Some notable shifts include ING's decision to lease 31,500 square meters in the newly developed Laanderpoort building by NSI and Philips' headquarters relocating from the Breitnertoren near Amstelstation to the currently under redevelopment PI59 building on the north side of the Zuidas (17,000 square meters). In the recently completed EDGE Stadium, the online whiteboard platform Miro signed a lease for 10,000 square meters of office space. Salesforce is moving from The Edge to EDGE Stadium, occupying approximately 6,400 square meters. Boston Consulting Group's choice to lease 7,800 square meters in The Pulse, previously based in the SOM building, further emphasizes the local nature of the Amsterdam office market. 

Compared to the pre-pandemic years of 2018 and 2019, the demand for office space this year has remained approximately half, with respective declines of 54% and 48%. The post-pandemic years of 2021 and 2022 also show significantly lower absorption figures, indicating a lasting trend in the office market, particularly towards hybrid working. While this may lead to a decrease in office occupancy rates in some cities, the broader national perspective suggests a shift in demand towards specific types of offices: high-quality, sustainable buildings in prime city center locations, with a strong focus on health and well-being. Office users prefer locations that are easily accessible and offer all possible amenities within reach. It's not just about reducing square footage but also about a different way of using that space in alternative locations. 

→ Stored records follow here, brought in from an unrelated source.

(** One turn of the loop of a running timer with time remaining: the display
    is refreshed, a second is slept, [elapsed_seconds] goes up by one. *)
Lemma tick_advances (m : Machine) :
  clock m = AtLoopTop -> root_exists m = true ->
  running (window m) = true -> paused (window m) = false ->
  is_timer (window m) = true ->
  0 <= elapsed_seconds (window m) < total_seconds (window m) ->
  window (tick m) = advance (window m) /\
  clock (tick m) = AtLoopTop /\
  root_exists (tick m) = true.
Proof.
  intros C E R P T H.
  destruct (progress_defined (window m) H) as [p Hp].
  assert (S1 : exists effs, count_step m = set_clock (emit m effs) InSleepRunning).
  { unfold count_step. rewrite C, R, P, T. simpl.
    destruct (Z.leb_spec (total_seconds (window m) - elapsed_seconds (window m)) 0);
      [lia|].
    unfold display_then, update_display. rewrite E, T, Hp. simpl.
    eexists. reflexivity. }
  destruct S1 as [effs S1]. unfold tick. rewrite S1.
  unfold count_step. simpl. rewrite E. auto.
Qed.

(** The window of an [mins]-minute timer after [n] seconds. *)
Lemma after_ticks (mins : Z) (n : nat) :
  Z.of_nat n <= mins * 60 ->
  let m := run (start true mins) (ticks n) in
  window m = mkWindow true (mins * 60) (Z.of_nat n) true false false None /\
  clock m = AtLoopTop /\ root_exists m = true.
Proof.
  induction n as [|n IH]; intros H; [simpl; auto|].
  destruct IH as (W & C & E); [lia|].
  cbv zeta. rewrite run_tick.
  destruct (tick_advances (run (start true mins) (ticks n))) as (W' & C' & E');
    try (rewrite ?W; simpl; auto; lia).
  rewrite W', W. unfold advance. simpl.
  replace (Z.of_nat n + 1) with (Z.of_nat (S n)) by lia. auto.
Qed.

(** C2. A timer of [mins > 0] minutes has [D = 60 * mins] seconds to count.
    Left alone, the clock loop turns [D] times - one second slept and one
    second counted per turn - and is running with time remaining at each
    earlier turn; when it comes back to the top of the loop after the [D]-th
    second it finds nothing remaining and enters [finish_timer] at once: the
    engine is Finished(Natural) with [elapsed_seconds = D]. Once the box is
    acknowledged [run_timer] hands [json.dump] the history it loaded followed
    by one record, of type timer, for the objective given, dated now, with
    [D // 60] minutes - the full preset. *)
Theorem countdown_finishes_after_total_ticks (json_load : string -> Decoded)
    (file : option string) (now : Now) (obj : string) (mins : Z) :
  0 < mins ->
  let D := total_seconds (new_window true mins) in
  let at_top n := run (start true mins) (ticks n) in
  0 < D /\
  (forall n, Z.of_nat n < D ->
     engine_state (window (count_step (at_top n))) = Running /\
     elapsed_seconds (window (count_step (at_top n))) = Z.of_nat n /\
     clock (count_step (at_top n)) = InSleepRunning) /\
  elapsed_seconds (window (at_top (Z.to_nat D))) = D /\
  engine_state (window (count_step (at_top (Z.to_nat D)))) = FinishedNatural /\
  elapsed_seconds (window (count_step (at_top (Z.to_nat D)))) = D /\
  clock (count_step (at_top (Z.to_nat D))) = InShowInfo /\
  run_timer json_load file now obj mins (ticks (Z.to_nat D) ++ [ClockStep; Acknowledge]) =
    Saved (fst (load_history json_load file)
           ++ [mkSession (today now) (stamp now) obj "timer" (D / 60)])%list /\
  D / 60 = mins.
Proof.
  intros Hm D at_top.
  assert (HD : D = mins * 60) by reflexivity.
  split; [lia|]. split.
  - intros n Hn. unfold at_top.
    destruct (after_ticks mins n) as (W & C & E); [lia|].
    set (m := run (start true mins) (ticks n)) in *.
    destruct (progress_defined (window m)) as [p Hp]; [rewrite W; simpl; lia|].
    assert (S1 : exists effs, count_step m = set_clock (emit m effs) InSleepRunning).
    { unfold count_step. rewrite C, W. simpl.
      destruct (Z.leb_spec (mins * 60 - Z.of_nat n) 0); [lia|].
      unfold display_then, update_display. rewrite E, W. simpl.
      rewrite W in Hp. rewrite Hp. simpl. eexists. reflexivity. }
    destruct S1 as [effs S1]. rewrite S1. simpl. rewrite W. auto.
  - destruct (after_ticks mins (Z.to_nat D)) as (W & C & E); [lia|].
    unfold at_top.
    set (m := run (start true mins) (ticks (Z.to_nat D))) in *.
    rewrite Z2Nat.id in W by lia.
    assert (S1 : count_step m = finish_timer m).
    { unfold count_step. rewrite C, W. simpl.
      destruct (Z.leb_spec (mins * 60 - D) 0); [reflexivity|lia]. }
    rewrite S1. repeat split; try (rewrite W; reflexivity);
      try (unfold finish_timer; simpl; rewrite W; reflexivity);
      try (rewrite HD; apply Z.div_mul; lia).
    unfold run_timer. rewrite run_app. fold m.
    change (run m [ClockStep; Acknowledge])
      with (step (count_step m) Acknowledge).
    rewrite S1. unfold step, finish_timer. simpl clock. cbv iota.
    unfold destroy_window. simpl root_exists. rewrite E. simpl.
    rewrite W. simpl. unfold save_session. cbv zeta.
    rewrite HD, Z.div_mul by lia. reflexivity.
Qed.

(** The property on the 15-minute preset: 900 seconds, 15 minutes saved. *)
Lemma countdown_finishes_after_total_ticks_witness :
  engine_state
    (window (count_step (run (start true 15) (ticks (Z.to_nat 900))))) = FinishedNatural /\
  run_timer (fun _ => JSONDecodeError) None
    (mkNow (PyDate.mkDate 2026 2 16) "2026-02-16 10:00:00")
    "Estudar" 15 (ticks (Z.to_nat 900) ++ [ClockStep; Acknowledge]) =
    Saved [mkSession (PyDate.mkDate 2026 2 16) "2026-02-16 10:00:00" "Estudar" "timer" 15].
Proof.
  destruct (countdown_finishes_after_total_ticks (fun _ => JSONDecodeError) None
              (mkNow (PyDate.mkDate 2026 2 16) "2026-02-16 10:00:00") "Estudar" 15)
    as (_ & _ & _ & A & _ & _ & B & _); [lia|].
  split; [exact A | exact B].
Defined.

(* ================================================================== *)
(** ** Beyond the specification: the engine *)
(* ================================================================== *)

(** [update_display] never raises for a stopwatch. *)
Lemma update_display_stopwatch (r : bool) (w : FloatingTimerWindow) (s : Z) :
  is_timer w = false ->
  exists effs, update_display r w s = Some effs /\
               existsb divides effs = false /\
               destroyed_times effs = O.
Proof.
  intros T. unfold update_display. destruct r; simpl; rewrite ?T;
    eexists; repeat split; reflexivity.
Qed.

(** The running stopwatch at the top of its loop refreshes the label and
    goes to sleep. *)
Lemma count_step_stopwatch_top (m : Machine) :
  clock m = AtLoopTop -> running (window m) = true ->
  paused (window m) = false -> is_timer (window m) = false ->
  exists effs, count_step m = set_clock (emit m effs) InSleepRunning /\
               existsb divides effs = false.
Proof.
  intros C R P T.
  destruct (update_display_stopwatch (root_exists m) (window m)
              (elapsed_seconds (window m)) T) as (effs & U & D & _).
  exists effs. split; [|exact D].
  unfold count_step. rewrite C, R, P, T. simpl.
  unfold display_then. rewrite U. reflexivity.
Qed.

(** The machine of a stopwatch after [k] clock steps and no gesture. *)
Lemma stopwatch_after_steps (k : nat) :
  window (run (start false 0) (repeat ClockStep k)) =
    mkWindow false 0 (Z.of_nat k / 2) true false false None /\
  clock (run (start false 0) (repeat ClockStep k)) =
    (if Z.of_nat k mod 2 =? 0 then AtLoopTop else InSleepRunning) /\
  root_exists (run (start false 0) (repeat ClockStep k)) = true /\
  existsb divides (trace (run (start false 0) (repeat ClockStep k))) = false.
Proof.
  induction k as [|k IH]; [simpl; auto|].
  destruct IH as (W & C & E & D).
  replace (repeat ClockStep (S k)) with (repeat ClockStep k ++ [ClockStep])%list
    by (symmetry; apply (repeat_cons k ClockStep)).
  rewrite run_snoc.
  set (m := run (start false 0) (repeat ClockStep k)) in *.
  rewrite Nat2Z.inj_succ.
  destruct (Z.eqb_spec (Z.of_nat k mod 2) 0) as [Ev|Od].
  - (* at the top of the loop: refresh the label and go to sleep *)
    destruct (count_step_stopwatch_top m) as (effs & S1 & D1);
      try (rewrite W; reflexivity); [exact C|].
    simpl step. rewrite S1. simpl. rewrite W, E, existsb_app, D, D1.
    destruct (Z.eqb_spec (Z.succ (Z.of_nat k) mod 2) 0);
      [exfalso; Z.div_mod_to_equations; lia|].
    repeat split. f_equal. Z.div_mod_to_equations. lia.
  - (* waking up: one more second *)
    assert (S1 : step m ClockStep = set_clock (set_window m (advance (window m))) AtLoopTop).
    { simpl step. unfold count_step. rewrite C. reflexivity. }
    rewrite S1. simpl. rewrite W, E, D. unfold advance. simpl.
    destruct (Z.eqb_spec (Z.succ (Z.of_nat k) mod 2) 0);
      [|exfalso; Z.div_mod_to_equations; lia].
    repeat split. f_equal. Z.div_mod_to_equations. lia.
Qed.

Currently, there is a relatively limited supply of high-quality office space available. In places where many new offices have become available almost coincidentally, there is a high level of interest from potential users. Offices that do not meet these high standards have not been seriously considered so far, leading many organizations to renew their existing lease agreements. This explains the current dominance of the five largest cities in the national office absorption, where relatively many high-quality buildings can be found. 

Jos Hesselink, Head of Research Netherlands, says, "We see clear polarization in the office market. Because companies are overwhelmingly choosing the same type of office buildings when they relocate, there is selective upward pressure on rental prices in the high-quality office space segment. This price increase comes on top of other housing and labor costs that companies have faced in the past year. They are faced with the challenge of weighing economic uncertainties such as a possible extended period of limited economic growth against the ongoing tightness in the labor market." 

With these developments, the Dutch office market seems to be entering an exciting period of change and adaptation, with a focus on high-quality, modern office spaces in strategic locations, in line with the changing needs of office users.